Activity
Copy exactly the lines of the data below that run from the line holding "(pos_ l <= length (source_ l))%nat /\" through the line holding "Proof. apply rtc_refl. Qed.", both ends included.

Dataset content
···

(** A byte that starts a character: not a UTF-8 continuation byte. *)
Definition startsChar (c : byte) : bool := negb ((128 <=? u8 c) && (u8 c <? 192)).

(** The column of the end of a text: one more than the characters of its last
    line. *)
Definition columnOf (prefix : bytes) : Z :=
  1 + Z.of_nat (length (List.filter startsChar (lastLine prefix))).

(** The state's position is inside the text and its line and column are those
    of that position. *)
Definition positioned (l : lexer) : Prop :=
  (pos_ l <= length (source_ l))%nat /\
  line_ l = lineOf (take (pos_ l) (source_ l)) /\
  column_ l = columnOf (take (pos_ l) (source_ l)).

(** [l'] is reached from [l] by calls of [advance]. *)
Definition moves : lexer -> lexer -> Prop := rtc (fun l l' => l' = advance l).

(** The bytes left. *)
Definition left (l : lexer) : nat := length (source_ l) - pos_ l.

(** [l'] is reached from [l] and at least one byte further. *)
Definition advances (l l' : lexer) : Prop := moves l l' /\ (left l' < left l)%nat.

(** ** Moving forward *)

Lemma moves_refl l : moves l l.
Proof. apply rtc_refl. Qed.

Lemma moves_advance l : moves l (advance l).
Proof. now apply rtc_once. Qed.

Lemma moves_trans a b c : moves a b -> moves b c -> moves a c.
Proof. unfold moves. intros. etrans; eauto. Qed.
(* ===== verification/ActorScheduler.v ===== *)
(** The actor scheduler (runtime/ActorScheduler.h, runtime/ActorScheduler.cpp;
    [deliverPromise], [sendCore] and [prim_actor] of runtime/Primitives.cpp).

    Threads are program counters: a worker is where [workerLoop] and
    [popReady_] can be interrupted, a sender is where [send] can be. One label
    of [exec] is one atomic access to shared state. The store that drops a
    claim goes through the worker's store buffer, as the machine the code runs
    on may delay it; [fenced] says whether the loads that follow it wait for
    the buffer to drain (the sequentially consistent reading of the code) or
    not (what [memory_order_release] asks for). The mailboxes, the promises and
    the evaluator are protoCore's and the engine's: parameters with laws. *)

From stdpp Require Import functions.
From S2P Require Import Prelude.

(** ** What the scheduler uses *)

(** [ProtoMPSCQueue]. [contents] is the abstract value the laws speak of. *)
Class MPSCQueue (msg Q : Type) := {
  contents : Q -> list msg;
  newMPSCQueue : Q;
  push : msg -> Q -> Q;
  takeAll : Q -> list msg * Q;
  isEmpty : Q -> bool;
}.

···

Written solution
  (pos_ l <= length (source_ l))%nat /\
  line_ l = lineOf (take (pos_ l) (source_ l)) /\
  column_ l = columnOf (take (pos_ l) (source_ l)).

(** [l'] is reached from [l] by calls of [advance]. *)
Definition moves : lexer -> lexer -> Prop := rtc (fun l l' => l' = advance l).

(** The bytes left. *)
Definition left (l : lexer) : nat := length (source_ l) - pos_ l.

(** [l'] is reached from [l] and at least one byte further. *)
Definition advances (l l' : lexer) : Prop := moves l l' /\ (left l' < left l)%nat.

(** ** Moving forward *)

Lemma moves_refl l : moves l l.
Proof. apply rtc_refl. Qed.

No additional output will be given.